Gilay Ghehremiced ist heute zum ersten Mal dabei. Er ist ein winziger Kerl. Der kleine Mann aus Eritrea sieht eher aus wie ein Langstreckenläufer; mit seinem Schattenboxen würde er nicht mal ein Kaninchen erschrecken. „Es geht ja auch gar nicht darum, aus den Jungs Boxer zu machen. Aber hier können sie sich mal auspowern, Menschen aus Haspe kennenlernen, vielleicht sogar Freundschaften schließen“, sagt Kästner. „Sie sollen sich ein bisschen bewegen und Spaß haben.“

Eritrea liegt im nordöstlichen Afrika. Das Land galt einmal als Vorzeigestaat, mit einer vorbildlichen Verfassung. Heute ist es eines der ärmsten Länder der Welt – und die Menschen leben seit der Unabhängigkeit des Landes 1993 in ständiger Angst, verhaftet und getötet zu werden. „Jeder einzelne der Flüchtlinge hier hat eine bewegende Geschichte. Die haben zum Teil wirklich Schreckliches erlebt“, erzählt Fatih Kurukafa. Folter, Willkür, Gewalt, Hunger und große Armut – jeder der 13 Männer trägt eine Geschichte mit sich herum, von der auch die Teamkollegen nur wenig ahnen.

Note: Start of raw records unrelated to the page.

Definition service_path (s : bytes) : bytes := lit "/" ++ s.
Definition method_path (s m : bytes) : bytes := service_path s ++ lit "/" ++ m.
Definition route_path (s m data : bytes) : bytes := method_path s m ++ lit "/" ++ data.

Lemma slashes_service s : name_ok s -> slashes (service_path s) = 1%nat.
Proof. intros. unfold service_path. by rewrite slashes_app, (slashes_name s). Qed.
Lemma slashes_method s m : name_ok s -> name_ok m -> slashes (method_path s m) = 2%nat.
Proof.
  intros. unfold method_path. by rewrite !slashes_app, slashes_service, (slashes_name m).
Qed.
Lemma slashes_route s m data :
  name_ok s -> name_ok m -> name_ok data -> slashes (route_path s m data) = 3%nat.
Proof.
  intros. unfold route_path. by rewrite !slashes_app, slashes_method, (slashes_name data).
Qed.

Lemma nul_lit_slash : Byte.x00 ∉ lit "/".
Proof. by apply (bool_decide_unpack _). Qed.

Lemma c_str_service s : name_ok s -> c_str (service_path s) = service_path s.
Proof.
  intros (_ & _ & H). apply c_str_id. unfold service_path. rewrite elem_of_app.
  intros [?|?]; [by apply nul_lit_slash|done].
Qed.
Lemma c_str_method s m : name_ok s -> name_ok m -> c_str (method_path s m) = method_path s m.
Proof.
  intros (_ & _ & H) (_ & _ & H'). apply c_str_id. unfold method_path, service_path.
  rewrite !elem_of_app. pose proof nul_lit_slash. tauto.
Qed.
Lemma c_str_route s m data :
  name_ok s -> name_ok m -> name_ok data ->
  c_str (route_path s m data) = route_path s m data.
Proof.
  intros (_ & _ & H) (_ & _ & H') (_ & _ & H''). apply c_str_id.
  unfold route_path, method_path, service_path.
  rewrite !elem_of_app. pose proof nul_lit_slash. tauto.
Qed.

(** ** What the registry holds after [Run] *)

Section Published.

Context `{MapOrderLaws} `{api : ServiceApi} `{ZooLaws Zk}.

Variable srv : RpcServer.
Variable data : bytes.
Variable t0 : znodes.

Definition provides (s m : bytes) : Prop :=
  exists info md, service_map srv !! s = Some info /\ method_map info !! m = Some md.

(** The persistent nodes and the ephemeral nodes of the server. *)
Definition persistent (p : bytes) : Prop :=
  (exists s, is_Some (service_map srv !! s) /\ p = service_path s) \/
  (exists s m, provides s m /\ p = method_path s m).
Definition route (p : bytes) : Prop := exists s m, provides s m /\ p = route_path s m data.

Definition names_ok : Prop :=
  name_ok data /\ (forall s, is_Some (service_map srv !! s) -> name_ok s) /\
  (forall s m, provides s m -> name_ok m).

(** No node that is to have children is ephemeral. *)
Definition no_ephemeral_parents (t : znodes) : Prop :=
  forall p d f, persistent p -> t !! p = Some (d, f) -> f <> ZOO_EPHEMERAL (Zk := Zk).

(** The nodes a server adds to those there were. *)
Definition added (t : znodes) : Prop :=
  forall p, match t0 !! p with
  | Some v => t !! p = Some v
  | None =>
      t !! p = None \/ (persistent p /\ t !! p = Some (None, 0)) \/
      (route p /\ t !! p = Some (Some data, ZOO_EPHEMERAL (Zk := Zk)))
  end.

Definition zk_le (zk zk' : Zk) : Prop := nodes_of zk ⊆ nodes_of zk'.

#[local] Instance zk_le_preorder : PreOrder zk_le.
Proof. split; unfold zk_le; [by intros ?|]. intros x y z ??. by transitivity (nodes_of y). Qed.

Hypothesis names : names_ok.
Hypothesis parents0 : no_ephemeral_parents t0.

Lemma persistent_route p : persistent p -> ~ route p.
Proof.
  destruct names as (Hd & Hs & Hm).
  assert (Hr : route p -> slashes p = 3%nat).
  { intros (s & m & Hp & ->). apply slashes_route; [|by eauto|done].
    destruct Hp as (? & ? & ? & ?). eauto. }
  intros [(s & Hp & ->)|(s & m & Hp & ->)] Hrt; apply Hr in Hrt.
  - by rewrite slashes_service in Hrt by auto.
  - rewrite slashes_method in Hrt by (eauto; destruct Hp as (? & ? & ? & ?); eauto). done.
Qed.

Lemma added_parents t : added t -> no_ephemeral_parents t.
Proof.
  intros Ha p d f Hp Ht. specialize (Ha p). destruct (t0 !! p) as [[d' f']|] eqn:E.
  - rewrite Ha in Ht. simplify_eq. by eapply parents0.
  - destruct Ha as [Hn|[[_ Hn]|[Hr _]]]; [congruence| |by edestruct persistent_route].
    rewrite Hn in Ht. simplify_eq. apply not_eq_sym, zok_ephemeral.
Qed.

(** One [Create] of a node of the server. *)
Lemma Create_added zk p (v : option bytes) (f : Z) :
  added (nodes_of zk) ->
  (persistent p /\ v = None /\ f = 0) \/
    (route p /\ v = Some data /\ f = ZOO_EPHEMERAL (Zk := Zk)) ->
  parent_ok (ZOO_EPHEMERAL (Zk := Zk)) (nodes_of zk) p ->
  exists zk', Create zk p v f = Returns zk' /\ added (nodes_of zk') /\ zk_le zk zk' /\
    is_Some (nodes_of zk' !! p).
Proof.
  intros Ha Hp Hpar. destruct (Create_spec zk p v f (or_intror Hpar)) as (zk' & -> & Hn).
  exists zk'. unfold zk_le. split; [done|].
  destruct (decide (is_Some (nodes_of zk !! p))) as [Hs|Hs]; rewrite Hn; [done|].
  apply eq_None_not_Some in Hs. split; [|split].
  - intros q. specialize (Ha q). destruct (decide (p = q)) as [<-|Hne].
    + rewrite lookup_insert_eq. destruct (t0 !! p); [congruence|].
      destruct Hp as [(? & -> & ->)|(? & -> & ->)]; auto.
    + by rewrite lookup_insert_ne.
  - by apply insert_subseteq.
  - rewrite lookup_insert_eq. by eexists.
Qed.

Lemma parent_service t s : name_ok s -> parent_ok (ZOO_EPHEMERAL (Zk := Zk)) t (service_path s).
Proof. intros (Hn & Hs & _). left. by exists s. Qed.

Lemma parent_child t p n :
  added t -> persistent p -> is_Some (t !! p) -> name_ok n ->
  parent_ok (ZOO_EPHEMERAL (Zk := Zk)) t (p ++ lit "/" ++ n).
Proof.
  intros Ha Hp [[d f] Ht] (Hn & Hs & _). right. exists p, n, d, f.
  repeat split; [done|done|done|]. by eapply added_parents.
Qed.

Variables (ip : bytes) (port : Z).
Hypothesis address : method_path_data ip port = Returns data.

(** The nodes of a method are in the registry. *)
Definition published (zk : Zk) (s m : bytes) : Prop :=
  is_Some (nodes_of zk !! method_path s m) /\ is_Some (nodes_of zk !! route_path s m data).

Lemma is_Some_le (zk zk' : Zk) p :
  is_Some (nodes_of zk !! p) -> zk_le zk zk' -> is_Some (nodes_of zk' !! p).
Proof. intros [v Hv] Hle. exists v. by eapply lookup_weaken. Qed.

Lemma published_le zk zk' s m : published zk s m -> zk_le zk zk' -> published zk' s m.
Proof. intros [??] ?. split; by eapply is_Some_le. Qed.

Lemma register_method_spec s info zk mp :
  service_map srv !! s = Some info -> mp ∈ iter (method_map info) ->
  added (nodes_of zk) /\ is_Some (nodes_of zk !! service_path s) ->
  exists zk', register_method ip port (lit "/" ++ s) zk mp = Returns zk' /\
    (added (nodes_of zk') /\ is_Some (nodes_of zk' !! service_path s)) /\ zk_le zk zk' /\
    published zk' s mp.1.
Proof.
  intros Hs Hmp [Ha Hsn]. destruct mp as [m md]. destruct names as (Hdata & Hsok & Hmok).
  rewrite iter_perm, elem_of_map_to_list in Hmp.
  assert (Hprov : provides s m) by by exists info, md.
  assert (name_ok s) by eauto. assert (name_ok m) by eauto.
  unfold register_method. rewrite address. cbn [mbind outcome_bind fst].
  fold (service_path s). fold (method_path s m). rewrite c_str_method by done.
  destruct (Create_added zk (method_path s m) None 0 Ha) as (zk1 & -> & Ha1 & Hle1 & Hn1).
  { left. split; [|done]. right. by exists s, m. }
  { apply parent_child; eauto. left. by exists s. }
  cbn [mbind outcome_bind]. fold (route_path s m data). rewrite c_str_route by done.
  destruct (Create_added zk1 (route_path s m data) (Some data) (ZOO_EPHEMERAL (Zk := Zk)) Ha1)
    as (zk2 & -> & Ha2 & Hle2 & Hn2).
  { right. split; [|done]. by exists s, m. }
  { apply parent_child; eauto. right. by exists s, m. }
  exists zk2. assert (zk_le zk zk2) as Hle by by transitivity zk1.
  split; [done|]. split; [split; [done|by eapply is_Some_le]|]. split; [done|].
  split; [by eapply is_Some_le|done].
Qed.

(** Every route of a service is in the registry. *)
Definition routes_of (sp : bytes * ServiceInfo) (zk : Zk) : Prop :=
  forall m md, method_map sp.2 !! m = Some md -> published zk sp.1 m.

Lemma register_service_spec zk sp :
  sp ∈ iter (service_map srv) -> added (nodes_of zk) ->
  exists zk', register_service ip port zk sp = Returns zk' /\
    added (nodes_of zk') /\ zk_le zk zk' /\ routes_of sp zk'.
Proof.
  intros Hsp Ha. destruct sp as [s info]. rewrite iter_perm, elem_of_map_to_list in Hsp.
  assert (name_ok s) by (apply names; by eexists).
  unfold register_service. cbn [fst snd]. fold (service_path s). rewrite c_str_service by done.
  destruct (Create_added zk (service_path s) None 0 Ha) as (zk1 & -> & Ha1 & Hle1 & Hn1).
  { left. split; [|done]. left. by exists s. }
  { by apply parent_service. }
  cbn [mbind outcome_bind].
  destruct (for_each_spec (register_method ip port (service_path s))
    (fun zk => added (nodes_of zk) /\ is_Some (nodes_of zk !! service_path s)) zk_le
    (fun mp zk => published zk s mp.1)
    (iter (method_map info))) with (s := zk1) as (zk2 & -> & [Ha2 _] & Hle2 & Hq2).
  - intros. by eapply published_le.
  - intros. by eapply register_method_spec.
  - done.
  - exists zk2. split; [done|]. split; [done|]. split; [by transitivity zk1|].
    intros m md Hm. apply (Hq2 (m, md)). by rewrite iter_perm, elem_of_map_to_list.
Qed.

Lemma register_services_spec zk :
  nodes_of zk = t0 ->
  exists zk', for_each (register_service ip port) zk (iter (service_map srv)) = Returns zk' /\
    added (nodes_of zk') /\
    forall s m, provides s m -> published zk' s m.
Proof.
  intros Ht.
  destruct (for_each_spec (register_service ip port) (fun zk => added (nodes_of zk)) zk_le
    routes_of (iter (service_map srv))) with (s := zk) as (zk' & -> & Ha & _ & Hq).
  - intros sp z z' Hr Hle m md Hm. eapply published_le; [by eapply Hr|done].
  - intros. by apply register_service_spec.
  - intros p. rewrite Ht. destruct (t0 !! p); auto.
  - exists zk'. split; [done|]. split; [done|]. intros s m (info & md & Hs & Hm).
    apply (Hq (s, info)) with md; [|done]. by rewrite iter_perm, elem_of_map_to_list.
Qed.

End Published.

(** ** Starting the server *)

Section RunTheorems.

Context `{MapOrderLaws} `{api : ServiceApi} `{ZooLaws Zk}.

(** [Run] gets to the event loop, with the nodes of every published method. *)
Lemma Run_spec (srv : RpcServer) m_config data zk0 :
  let ip := Load m_config (lit "rpcserverip") in
  let port := atoi (Load m_config (lit "rpcserverport")) in
  Start m_config = Returns zk0 ->
  method_path_data ip port = Returns data ->
  names_ok srv data ->
  no_ephemeral_parents (Zk := Zk) srv (nodes_of zk0) ->
  exists zk, Run srv m_config = Returns (mk_TcpServer ip (u16 port) 4, zk) /\
    added (Zk := Zk) srv data (nodes_of zk0) (nodes_of zk) /\
    forall s m, provides srv s m -> published data zk s m.
Proof.
  intros ip port Hstart Hdata Hnames Hpar. subst ip port.
  unfold Run. rewrite Hstart. cbn [mbind outcome_bind].
  destruct (register_services_spec srv data (nodes_of zk0) Hnames Hpar _ _ Hdata zk0 eq_refl)
    as (zk & -> & Ha & Hr).
  by exists zk.
Qed.

(** What a client that lists a node's children gets. *)
Lemma GetChildren_spec (zk : Zk) path watch :
  is_Some (nodes_of zk !! path) ->
  forall c, c ∈ (GetChildren zk path watch).1 <-> children_of (nodes_of zk) path c.
Proof.
  intros Hp. destruct (zoo_get_children_spec zk path watch Hp) as (Hf & Hc & _).
  unfold GetChildren. destruct (zoo_get_children zk path watch) as [[flag cs] zk'].
  cbn [fst snd] in *. subst flag. by rewrite Z.eqb_refl.
Qed.

(** C8. [Run] publishes the server. When the registry session opens on nodes none of
    whose ones above the server's are ephemeral, the names are path components and
    the address fits its array, then whatever order the maps are visited in [Run]
    gets to the event loop with the server on the configured address and port
    modulo [2^16]; the registry has all the nodes it had, with their data, and new
    ones only for the server's services and methods (persistent, empty) and for its
    address under each method (ephemeral, holding the address); and a client that
    lists the children of any published method finds the address among them. *)
Theorem run_publishes_every_method (srv : RpcServer) m_config data zk0 watch :
  let ip := Load m_config (lit "rpcserverip") in
  let port := atoi (Load m_config (lit "rpcserverport")) in
  Start m_config = Returns zk0 ->
  method_path_data ip port = Returns data ->
  names_ok srv data ->
  no_ephemeral_parents (Zk := Zk) srv (nodes_of zk0) ->
  exists zk, Run srv m_config = Returns (mk_TcpServer ip (u16 port) 4, zk) /\
    added (Zk := Zk) srv data (nodes_of zk0) (nodes_of zk) /\
    forall s m, provides srv s m -> data ∈ (GetChildren zk (method_path s m) watch).1.
Proof.
  intros ip port Hstart Hdata Hnames Hpar.
  destruct (Run_spec srv m_config data zk0 Hstart Hdata Hnames Hpar) as (zk & Hr & Ha & Hp).
  exists zk. split; [done|]. split; [done|]. intros s m Hs. destruct (Hp s m Hs) as [Hm Hrt].
  apply GetChildren_spec; [done|]. split; [apply (proj1 Hnames)|done].
Qed.

End RunTheorems.

(** ** Witness: one service with one method *)

Module DemoRun.

#[export] Instance in_key_order : MapOrder := fun A m => map_to_list m.
#[export] Instance in_key_order_laws : MapOrderLaws.
Proof. intros A m. done. Qed.

Definition config : Config :=
  <[lit "rpcserverip" := lit "127.0.0.1"]> {[lit "rpcserverport" := lit "8000"]}.

Definition server : RpcServer (api := DemoServer.echo) :=
  mk_RpcServer (api := DemoServer.echo)
    {[ lit "UserServiceRpc" := mk_ServiceInfo (api := DemoServer.echo)
         DemoServer.user_service {[ lit "Login" := lit "Login" ]} ]} None.

Lemma name_ok_dec s :
  bool_decide (s <> [] /\ (slash ∉ s) /\ (Byte.x00 ∉ s)) = true -> name_ok s.
Proof. apply bool_decide_eq_true_1. Qed.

Nun kann man sich die Vorurteile mancher Menschen schon vorstellen, wenn sie von diesem Projekt erfahren. Doch im Box-Sport-Club werden keine Kampftechniken an potenzielle Verbrecher vermittelt, sondern Werte wie Fairness, Respekt und Toleranz gelehrt und gelebt. Dem Urgestein des Vereins, dem 80-jährigen Vorsitzenden Erich Borowski, begegnen auch die Jüngsten höflich und respektvoll; auch untereinander lässt man den anderen ausreden, begegnet sich auf Augenhöhe. Religion oder Herkunft, das spielt keine Rolle für die knapp 200 Vereinsmitglieder. „Wir integrieren einfach alles, was nicht bei drei auf dem Baum ist“, lacht jetzt der Jugendtrainer Marc Chwalek. „Afrikaner oder Muslime, bei uns dürfen sogar Sachsen und Dortmunder mitmachen.“ Und Kurukafa nennt leichthin ein Beispiel, wie das gehen kann: „Beim Sommerfest liegt halt kein Schwein auf dem Grill.“ Das klingt so wunderbar einfach und ermutigend selbstverständlich.

Nach zwei Stunden ist das Training zu Ende. Alle räumen gemeinsam auf, verabschieden sich mit Handschlag voneinander. Es ist nicht sicher, dass sie sich alle in der kommenden Woche wiedersehen werden. Manchmal werden Flüchtlinge buchstäblich über Nacht abgeschoben. Doch die 13, die heute dabei waren, hatten zwei Stunden Spaß und Normalität – und das ist mehr, als sie sonst erleben. Und vielleicht träumt der kleine Gilay Ghehremiced heute Nacht von Schattenboxen und Liegestützen.